If you actually use two 120V circuits that way and one breaker flips the other half will send 120V through the load back into the other circuit. So while that circuit's breaker is flipped it is still live. Very bad. Much better to use a 240V breaker that picks up two rails in the panel.
They make connected circuit breakers for this use case, where one tripping automatically trips both.
I assume the device has two separate PSUs, each of which accepts 120-240V, and neither of which will backfeed its supply.
i am guessing, without any proof, that, when one breaker fails the server lose it all, or loose two GPUs, depending on whether one connected to the cpu side failed.
GPUs aren't electrically isolated from the motherboard though. An entire computer is a single unified power domain.

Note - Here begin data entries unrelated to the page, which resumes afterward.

Lemma enable_tx_frame {T} (p : cp_sm K -> T) sm :
  (forall s k, p (setter kay k s) = p s) ->
  (forall s l, p (setter loop l s) = p s) ->
  (forall s b, p (setter using_transmit_sa b s) = p s) ->
  p (enable_tx_sas sm) = p sm.
Proof.
  intros Hk Hl Hb. unfold enable_tx_sas.
  destruct (kay_enable_tx_sas _ _) as [k n]. rewrite <-(Hk sm (fun _ => k)).
  induction n as [|n IH]; [done|]. rewrite <-IH. simpl Nat.iter.
  generalize (Nat.iter n (ieee802_1x_cp_set_usingtransmitas true;; ieee802_1x_cp_sm_step)%cmd
    (setter kay (fun _ => k) sm)). intros s.
  cbv beta delta [seq_cmd ieee802_1x_cp_sm_step register cancel assign_from assign
    ieee802_1x_cp_set_usingreceivesas ieee802_1x_cp_set_usingtransmitas].
  by rewrite !Hl, Hb.
Qed.

Lemma enable_rx_using sm :
  (0 < snd (kay_enable_rx_sas (lki sm) (kay sm)))%nat ->
  using_receive_sas (enable_rx_sas sm) = true.
Proof.
  unfold enable_rx_sas. destruct (kay_enable_rx_sas _ _) as [k [|n]]; simpl; [lia|].
  intros _. reflexivity.
Qed.

Lemma enable_tx_using sm :
  (0 < snd (kay_enable_tx_sas (lki sm) (kay sm)))%nat ->
  using_transmit_sa (enable_tx_sas sm) = true.
Proof.
  unfold enable_tx_sas. destruct (kay_enable_tx_sas _ _) as [k [|n]]; simpl; [lia|].
  intros _. reflexivity.
Qed.

(** What the installation of a key depends on and changes. *)
Record key_view := mk_kv {
  q_state : cp_states;
  q_lki : option mka_ki; q_ltx : bool; q_lrx : bool;
  q_oki : option mka_ki; q_otx : bool; q_orx : bool;
  q_ctl : bool; q_new_sak : bool; q_all : bool; q_server : bool;
  q_rx : bool; q_tx : bool; q_retire : Z
}.

Definition kview (sm : cp_sm K) : key_view :=
  mk_kv (CP_state sm) (lki sm) (ltx sm) (lrx sm) (oki sm) (otx sm) (orx sm)
    (controlled_port_enabled sm) (new_sak sm) (all_receiving sm)
    (server_transmitting sm) (using_receive_sas sm) (using_transmit_sa sm)
    (retire_when sm).

(** The inputs of the CP that no state entry below changes. *)
Definition inputs (sm : cp_sm K) :=
  (connect sm, chgd_server sm, conf_offset sm, cipher_offset sm,
   (current_cipher_suite sm, cipher_suite sm, elected_self sm, port_enabled sm),
   (oom sm, retire_delay sm, transmit_delay sm, distributed_ki sm)).

Definition rx_found sm : Prop :=
  (0 < snd (kay_enable_rx_sas (lki sm) (kay sm)))%nat.
Definition tx_found sm : Prop :=
  (0 < snd (kay_enable_tx_sas (lki sm) (kay sm)))%nat.

Lemma RECEIVE_kview sm :
  oom sm = false ->
  (forall i k, 0 < snd (kay_enable_rx_sas i k))%nat ->
  kview (CP_RECEIVE_Enter sm) =
    mk_kv CP_RECEIVE (Some (distributed_ki sm)) false false (lki sm) (ltx sm) (lrx sm)
      (controlled_port_enabled sm) false false (server_transmitting sm)
      true (using_transmit_sa sm) (retire_when sm).
Proof.
  intros Hoom Hrx. unfold CP_RECEIVE_Enter. cmd_cases.
  - match goal with H : oom _ = true |- _ => change (oom sm = true) in H; congruence end.
  - match goal with |- context [enable_rx_sas ?s] => set (s0 := s) end.
    unfold kview. cbn -[enable_rx_sas s0].
    rewrite enable_rx_using by apply Hrx.
    rewrite (enable_rx_frame CP_state), (enable_rx_frame lki), (enable_rx_frame ltx),
      (enable_rx_frame lrx), (enable_rx_frame oki), (enable_rx_frame otx),
      (enable_rx_frame orx), (enable_rx_frame controlled_port_enabled),
      (enable_rx_frame server_transmitting), (enable_rx_frame using_transmit_sa),
      (enable_rx_frame retire_when) by reflexivity.
    reflexivity.
Qed.

Lemma RECEIVE_inputs sm : inputs (CP_RECEIVE_Enter sm) = inputs sm.
Proof.
  unfold CP_RECEIVE_Enter. cmd_cases; [reflexivity|].
  match goal with |- context [enable_rx_sas ?s] => set (s0 := s) end.
  transitivity (inputs (enable_rx_sas s0)); [reflexivity|].
  rewrite (enable_rx_frame inputs) by reflexivity. reflexivity.
Qed.

Lemma RECEIVING_kview sm :
  kview (CP_RECEIVING_Enter sm) =
    mk_kv CP_RECEIVING (lki sm) (ltx sm) true (oki sm) (otx sm) (orx sm)
      (controlled_port_enabled sm) (new_sak sm) (all_receiving sm) false false
      (using_transmit_sa sm) (retire_when sm).
Proof. reflexivity. Qed.

Lemma RECEIVING_inputs sm :
  inputs (CP_RECEIVING_Enter sm) = inputs sm /\
  transmit_when (CP_RECEIVING_Enter sm) = transmit_delay sm.
Proof. split; reflexivity. Qed.

Lemma TRANSMIT_kview sm :
  (forall i k, 0 < snd (kay_enable_tx_sas i k))%nat ->
  kview (CP_TRANSMIT_Enter sm) =
    mk_kv CP_TRANSMIT (lki sm) true (lrx sm) (oki sm) (otx sm) (orx sm)
      true (new_sak sm) false false (using_receive_sas sm) true (retire_when sm).
Proof.
  intros Htx. unfold CP_TRANSMIT_Enter. cbv beta delta [seq_cmd].
  match goal with |- context [enable_tx_sas ?s] => set (s0 := s) end.
  unfold kview. cbn -[enable_tx_sas s0].
  rewrite enable_tx_using by apply Htx.
  rewrite (enable_tx_frame CP_state), (enable_tx_frame lki), (enable_tx_frame ltx),
    (enable_tx_frame lrx), (enable_tx_frame oki), (enable_tx_frame otx),
    (enable_tx_frame orx), (enable_tx_frame controlled_port_enabled),
    (enable_tx_frame new_sak), (enable_tx_frame using_receive_sas),
    (enable_tx_frame retire_when) by reflexivity.
  reflexivity.
Qed.

Lemma TRANSMIT_inputs sm : inputs (CP_TRANSMIT_Enter sm) = inputs sm.
Proof.
  unfold CP_TRANSMIT_Enter. cbv beta delta [seq_cmd].
  match goal with |- context [enable_tx_sas ?s] => set (s0 := s) end.
  transitivity (inputs (enable_tx_sas s0)); [reflexivity|].
  rewrite (enable_tx_frame inputs) by reflexivity. reflexivity.
Qed.

Lemma TRANSMITTING_kview sm :
  kview (CP_TRANSMITTING_Enter sm) =
    mk_kv CP_TRANSMITTING (lki sm) (ltx sm) (lrx sm) (oki sm) false (orx sm)
      (controlled_port_enabled sm) (new_sak sm) (all_receiving sm)
      (server_transmitting sm) (using_receive_sas sm) false
      (if orx sm then retire_delay sm else 0).
Proof. reflexivity. Qed.

Lemma TRANSMITTING_inputs sm : inputs (CP_TRANSMITTING_Enter sm) = inputs sm.
Proof. reflexivity. Qed.

Lemma RETIRE_kview sm :
  kview (CP_RETIRE_Enter sm) =
    mk_kv CP_RETIRE (lki sm) (ltx sm) (lrx sm) None false false
      (controlled_port_enabled sm) (new_sak sm) (all_receiving sm)
      (server_transmitting sm) (using_receive_sas sm) (using_transmit_sa sm)
      (retire_when sm).
Proof. reflexivity. Qed.

Lemma ABANDON_kview sm :
  kview (CP_ABANDON_Enter sm) =
    mk_kv CP_ABANDON None (ltx sm) false (oki sm) (otx sm) (orx sm)
      (controlled_port_enabled sm) false (all_receiving sm) (server_transmitting sm)
      (using_receive_sas sm) (using_transmit_sa sm) (retire_when sm).
Proof. reflexivity. Qed.

Lemma ABANDON_inputs sm :
  inputs (CP_ABANDON_Enter sm) = inputs sm /\
  transmit_when (CP_ABANDON_Enter sm) = transmit_when sm.
Proof. split; reflexivity. Qed.

Lemma TRANSMIT_null sm :
  lki sm = None ->
  CP_state (CP_TRANSMIT_Enter sm) = CP_TRANSMIT /\ lki (CP_TRANSMIT_Enter sm) = None /\
  exists k, kay (CP_TRANSMIT_Enter sm) = fst (kay_enable_tx_sas None k).
Proof.
  intros Hl. unfold CP_TRANSMIT_Enter. cbv beta delta [seq_cmd].
  match goal with |- context [enable_tx_sas ?s] => set (s0 := s) end.
  cbn -[enable_tx_sas s0].
  rewrite (enable_tx_frame CP_state), (enable_tx_frame lki) by reflexivity.
  repeat split; [exact Hl|].
  assert (Hl0 : lki s0 = None) by exact Hl.
  exists (kay s0). unfold enable_tx_sas. rewrite Hl0.
  destruct (kay_enable_tx_sas None (kay s0)) as [k n]. simpl.
  induction n as [|n IH]; [reflexivity|]. exact IH.
Qed.

Lemma changed_connect_inputs sm sm' :
  inputs sm = inputs sm' -> changed_connect sm = changed_connect sm'.
Proof.
  unfold inputs, changed_connect, changed_cipher. intros H. injection H.
  intros. repeat match goal with E : _ sm = _ sm' |- _ => rewrite E; clear E end. done.
Qed.

Lemma inputs_inv sm sm' : inputs sm = inputs sm' ->
  port_enabled sm = port_enabled sm' /\ elected_self sm = elected_self sm' /\
  transmit_delay sm = transmit_delay sm' /\ retire_delay sm = retire_delay sm'.
Proof. unfold inputs. intros H. injection H. auto. Qed.

Lemma loop_stop n sm sm' :
  CP_Step sm = sm' -> CP_state sm' = CP_state sm -> cp_step_loop (S n) sm = sm'.
Proof. intros <- H. simpl. by rewrite bool_decide_true. Qed.

Lemma loop_go n sm sm' :
  CP_Step sm = sm' -> CP_state sm' <> CP_state sm ->
  cp_step_loop (S n) sm = cp_step_loop n sm'.
Proof. intros <- H. simpl. by rewrite bool_decide_false by congruence. Qed.

Lemma CP_Step_enabled sm : port_enabled sm = true -> CP_Step sm = CP_switch sm.
Proof. intros H. unfold CP_Step, seq_cmd, when. by rewrite H. Qed.

Lemma when_false {S} (p : S -> bool) c s : p s = false -> when p c s = s.
Proof. unfold when. by intros ->. Qed.

Lemma when_true {S} (p : S -> bool) c s : p s = true -> when p c s = c s.
Proof. unfold when. by intros ->. Qed.

(** Splits a view equation into the equations of the components. *)
Lemma kview_inv sm v : kview sm = v ->
  CP_state sm = q_state v /\ lki sm = q_lki v /\ ltx sm = q_ltx v /\ lrx sm = q_lrx v /\
  oki sm = q_oki v /\ otx sm = q_otx v /\ orx sm = q_orx v /\
  controlled_port_enabled sm = q_ctl v /\ new_sak sm = q_new_sak v /\
  all_receiving sm = q_all v /\ server_transmitting sm = q_server v /\
  using_receive_sas sm = q_rx v /\ using_transmit_sa sm = q_tx v /\
  retire_when sm = q_retire v.
Proof. intros <-. repeat split. Qed.

#[local] Opaque CP_RECEIVE_Enter CP_RECEIVING_Enter CP_TRANSMIT_Enter
  CP_TRANSMITTING_Enter CP_RETIRE_Enter CP_ABANDON_Enter CP_READY_Enter.

(** Preconditions of an undisturbed key installation by the key server. *)
Record rekey_ready (sm : cp_sm K) : Prop := {
  rk_state : CP_state sm = CP_SECURED \/ CP_state sm = CP_RETIRE;
  rk_enabled : port_enabled sm = true;
  rk_oom : oom sm = false;
  rk_unchanged : changed_connect sm = false;
  rk_sak : new_sak sm = true;
  rk_elected : elected_self sm = true;
  rk_delay : transmit_delay sm <> 0;
  rk_retire : retire_delay sm <> 0
}.

Section rekey.
Hypothesis Hrx : forall i k, (0 < snd (kay_enable_rx_sas i k))%nat.
Hypothesis Htx : forall i k, (0 < snd (kay_enable_tx_sas i k))%nat.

The only place where there's isolation is stuff like USB ports to avoid dangerous ground loop currents.

That said I believe the PSU itself provides full isolation and won't backfeed so using two on separate circuits should (maybe?) be safe. Although if one circuit tripped the other PSU would immediately be way over capacity. Hopefully that doesn't cause an extended brownout before the second one disables itself.

3200W at ~240V is ~15A, that's just a regular household socket, at least in Europe. I imagine 240V sockets in the US are at least 15A.

No need for separate circuits, just use a double adapter.

Why is hn so obsessed Scott whether something is _written_ by ai or not? Who cares? Judge content, not form.

Oh wait, I get it, it's bike shedding.

I've been seeing variations on your comment a lot on HN lately and I find it a rather vapid way of looking at something so intricate as human communication. Among other things, the medium is the message!
Big companies are pushing cloud really hard, and yea the hardware prices too is a problem. People still buy Google cloud and OneDrive when they could literally pickup an old computer from trash and Frankenstein it into a NAS server.